INSTRUCTIONS FOR THE TASK:
Write out every record again, exactly.

EXCERPTED DATA:
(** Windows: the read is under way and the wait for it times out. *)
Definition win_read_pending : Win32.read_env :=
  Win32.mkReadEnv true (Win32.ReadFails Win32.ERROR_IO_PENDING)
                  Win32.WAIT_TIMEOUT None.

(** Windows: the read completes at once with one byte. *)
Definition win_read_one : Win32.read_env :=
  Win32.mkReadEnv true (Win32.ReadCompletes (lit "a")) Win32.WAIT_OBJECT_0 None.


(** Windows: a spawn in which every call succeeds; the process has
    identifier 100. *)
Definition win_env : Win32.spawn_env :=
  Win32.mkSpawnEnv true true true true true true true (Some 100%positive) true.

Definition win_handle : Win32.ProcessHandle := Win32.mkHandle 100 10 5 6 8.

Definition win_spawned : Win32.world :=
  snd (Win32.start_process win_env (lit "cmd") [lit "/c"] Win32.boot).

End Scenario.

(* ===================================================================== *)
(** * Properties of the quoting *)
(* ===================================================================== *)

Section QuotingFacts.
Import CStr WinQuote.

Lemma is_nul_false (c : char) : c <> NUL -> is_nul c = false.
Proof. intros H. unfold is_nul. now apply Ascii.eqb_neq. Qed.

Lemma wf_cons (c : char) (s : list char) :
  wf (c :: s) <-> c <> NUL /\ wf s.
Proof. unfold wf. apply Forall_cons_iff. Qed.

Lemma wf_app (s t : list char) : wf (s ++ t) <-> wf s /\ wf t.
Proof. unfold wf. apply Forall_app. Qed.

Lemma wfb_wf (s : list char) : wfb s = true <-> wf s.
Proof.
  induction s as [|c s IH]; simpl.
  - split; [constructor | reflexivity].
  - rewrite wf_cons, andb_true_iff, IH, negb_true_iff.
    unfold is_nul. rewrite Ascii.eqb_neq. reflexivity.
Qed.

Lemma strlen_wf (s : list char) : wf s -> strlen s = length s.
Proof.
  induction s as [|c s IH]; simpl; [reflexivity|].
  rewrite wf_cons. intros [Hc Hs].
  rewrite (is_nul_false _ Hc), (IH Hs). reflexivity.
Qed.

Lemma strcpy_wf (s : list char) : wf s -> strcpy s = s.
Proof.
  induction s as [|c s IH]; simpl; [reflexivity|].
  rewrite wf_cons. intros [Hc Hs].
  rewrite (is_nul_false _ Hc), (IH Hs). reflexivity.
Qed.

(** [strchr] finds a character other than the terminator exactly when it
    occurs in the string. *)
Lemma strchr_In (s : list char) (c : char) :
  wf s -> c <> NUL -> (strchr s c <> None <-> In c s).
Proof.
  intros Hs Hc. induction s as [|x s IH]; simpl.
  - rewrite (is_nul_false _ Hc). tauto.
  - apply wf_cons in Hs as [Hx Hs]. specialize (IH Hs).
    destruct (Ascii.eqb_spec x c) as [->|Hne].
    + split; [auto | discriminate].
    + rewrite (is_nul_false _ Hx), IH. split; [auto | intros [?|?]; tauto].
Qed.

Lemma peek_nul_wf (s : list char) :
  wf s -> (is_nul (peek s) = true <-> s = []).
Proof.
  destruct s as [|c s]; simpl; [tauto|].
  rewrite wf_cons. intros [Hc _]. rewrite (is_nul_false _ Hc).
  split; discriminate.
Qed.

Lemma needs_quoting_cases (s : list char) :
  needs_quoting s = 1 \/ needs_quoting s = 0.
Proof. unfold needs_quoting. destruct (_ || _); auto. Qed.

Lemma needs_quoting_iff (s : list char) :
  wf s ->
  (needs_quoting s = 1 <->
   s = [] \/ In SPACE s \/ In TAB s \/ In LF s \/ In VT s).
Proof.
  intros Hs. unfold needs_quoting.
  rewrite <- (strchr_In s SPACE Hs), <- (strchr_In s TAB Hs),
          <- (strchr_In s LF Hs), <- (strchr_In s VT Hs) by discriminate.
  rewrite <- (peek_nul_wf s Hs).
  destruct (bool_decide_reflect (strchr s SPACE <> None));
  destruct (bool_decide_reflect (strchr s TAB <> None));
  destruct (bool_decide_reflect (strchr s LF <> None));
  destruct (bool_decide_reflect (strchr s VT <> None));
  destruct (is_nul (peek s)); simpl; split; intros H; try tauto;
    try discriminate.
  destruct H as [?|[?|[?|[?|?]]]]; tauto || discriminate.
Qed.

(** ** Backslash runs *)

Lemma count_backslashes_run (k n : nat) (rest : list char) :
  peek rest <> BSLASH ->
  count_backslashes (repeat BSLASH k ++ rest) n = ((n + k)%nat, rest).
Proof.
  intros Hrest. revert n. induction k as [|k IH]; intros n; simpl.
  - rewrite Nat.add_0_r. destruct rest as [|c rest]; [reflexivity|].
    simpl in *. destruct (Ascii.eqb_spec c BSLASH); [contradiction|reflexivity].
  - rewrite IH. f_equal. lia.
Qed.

ANSWER FOR THIS EXERCISE:
(** Windows: the read is under way and the wait for it times out. *)
Definition win_read_pending : Win32.read_env :=
  Win32.mkReadEnv true (Win32.ReadFails Win32.ERROR_IO_PENDING)
                  Win32.WAIT_TIMEOUT None.

(** Windows: the read completes at once with one byte. *)
Definition win_read_one : Win32.read_env :=
  Win32.mkReadEnv true (Win32.ReadCompletes (lit "a")) Win32.WAIT_OBJECT_0 None.


(** Windows: a spawn in which every call succeeds; the process has
    identifier 100. *)
Definition win_env : Win32.spawn_env :=
  Win32.mkSpawnEnv true true true true true true true (Some 100%positive) true.

Definition win_handle : Win32.ProcessHandle := Win32.mkHandle 100 10 5 6 8.

Definition win_spawned : Win32.world :=
  snd (Win32.start_process win_env (lit "cmd") [lit "/c"] Win32.boot).

End Scenario.

(* ===================================================================== *)
(** * Properties of the quoting *)
(* ===================================================================== *)

Section QuotingFacts.
Import CStr WinQuote.

Lemma is_nul_false (c : char) : c <> NUL -> is_nul c = false.
Proof. intros H. unfold is_nul. now apply Ascii.eqb_neq. Qed.

Lemma wf_cons (c : char) (s : list char) :
  wf (c :: s) <-> c <> NUL /\ wf s.
Proof. unfold wf. apply Forall_cons_iff. Qed.

Lemma wf_app (s t : list char) : wf (s ++ t) <-> wf s /\ wf t.
Proof. unfold wf. apply Forall_app. Qed.

Lemma wfb_wf (s : list char) : wfb s = true <-> wf s.
Proof.
  induction s as [|c s IH]; simpl.
  - split; [constructor | reflexivity].
  - rewrite wf_cons, andb_true_iff, IH, negb_true_iff.
    unfold is_nul. rewrite Ascii.eqb_neq. reflexivity.
Qed.

Lemma strlen_wf (s : list char) : wf s -> strlen s = length s.
Proof.
  induction s as [|c s IH]; simpl; [reflexivity|].
  rewrite wf_cons. intros [Hc Hs].
  rewrite (is_nul_false _ Hc), (IH Hs). reflexivity.
Qed.

Lemma strcpy_wf (s : list char) : wf s -> strcpy s = s.
Proof.
  induction s as [|c s IH]; simpl; [reflexivity|].
  rewrite wf_cons. intros [Hc Hs].
  rewrite (is_nul_false _ Hc), (IH Hs). reflexivity.
Qed.

(** [strchr] finds a character other than the terminator exactly when it
    occurs in the string. *)
Lemma strchr_In (s : list char) (c : char) :
  wf s -> c <> NUL -> (strchr s c <> None <-> In c s).
Proof.
  intros Hs Hc. induction s as [|x s IH]; simpl.
  - rewrite (is_nul_false _ Hc). tauto.
  - apply wf_cons in Hs as [Hx Hs]. specialize (IH Hs).
    destruct (Ascii.eqb_spec x c) as [->|Hne].
    + split; [auto | discriminate].
    + rewrite (is_nul_false _ Hx), IH. split; [auto | intros [?|?]; tauto].
Qed.

Lemma peek_nul_wf (s : list char) :
  wf s -> (is_nul (peek s) = true <-> s = []).
Proof.
  destruct s as [|c s]; simpl; [tauto|].
  rewrite wf_cons. intros [Hc _]. rewrite (is_nul_false _ Hc).
  split; discriminate.
Qed.

Lemma needs_quoting_cases (s : list char) :
  needs_quoting s = 1 \/ needs_quoting s = 0.
Proof. unfold needs_quoting. destruct (_ || _); auto. Qed.

Lemma needs_quoting_iff (s : list char) :
  wf s ->
  (needs_quoting s = 1 <->
   s = [] \/ In SPACE s \/ In TAB s \/ In LF s \/ In VT s).
Proof.
  intros Hs. unfold needs_quoting.
  rewrite <- (strchr_In s SPACE Hs), <- (strchr_In s TAB Hs),
          <- (strchr_In s LF Hs), <- (strchr_In s VT Hs) by discriminate.
  rewrite <- (peek_nul_wf s Hs).
  destruct (bool_decide_reflect (strchr s SPACE <> None));
  destruct (bool_decide_reflect (strchr s TAB <> None));
  destruct (bool_decide_reflect (strchr s LF <> None));
  destruct (bool_decide_reflect (strchr s VT <> None));
  destruct (is_nul (peek s)); simpl; split; intros H; try tauto;
    try discriminate.
  destruct H as [?|[?|[?|[?|?]]]]; tauto || discriminate.
Qed.

(** ** Backslash runs *)

Lemma count_backslashes_run (k n : nat) (rest : list char) :
  peek rest <> BSLASH ->
  count_backslashes (repeat BSLASH k ++ rest) n = ((n + k)%nat, rest).
Proof.
  intros Hrest. revert n. induction k as [|k IH]; intros n; simpl.
  - rewrite Nat.add_0_r. destruct rest as [|c rest]; [reflexivity|].
    simpl in *. destruct (Ascii.eqb_spec c BSLASH); [contradiction|reflexivity].
  - rewrite IH. f_equal. lia.
Qed.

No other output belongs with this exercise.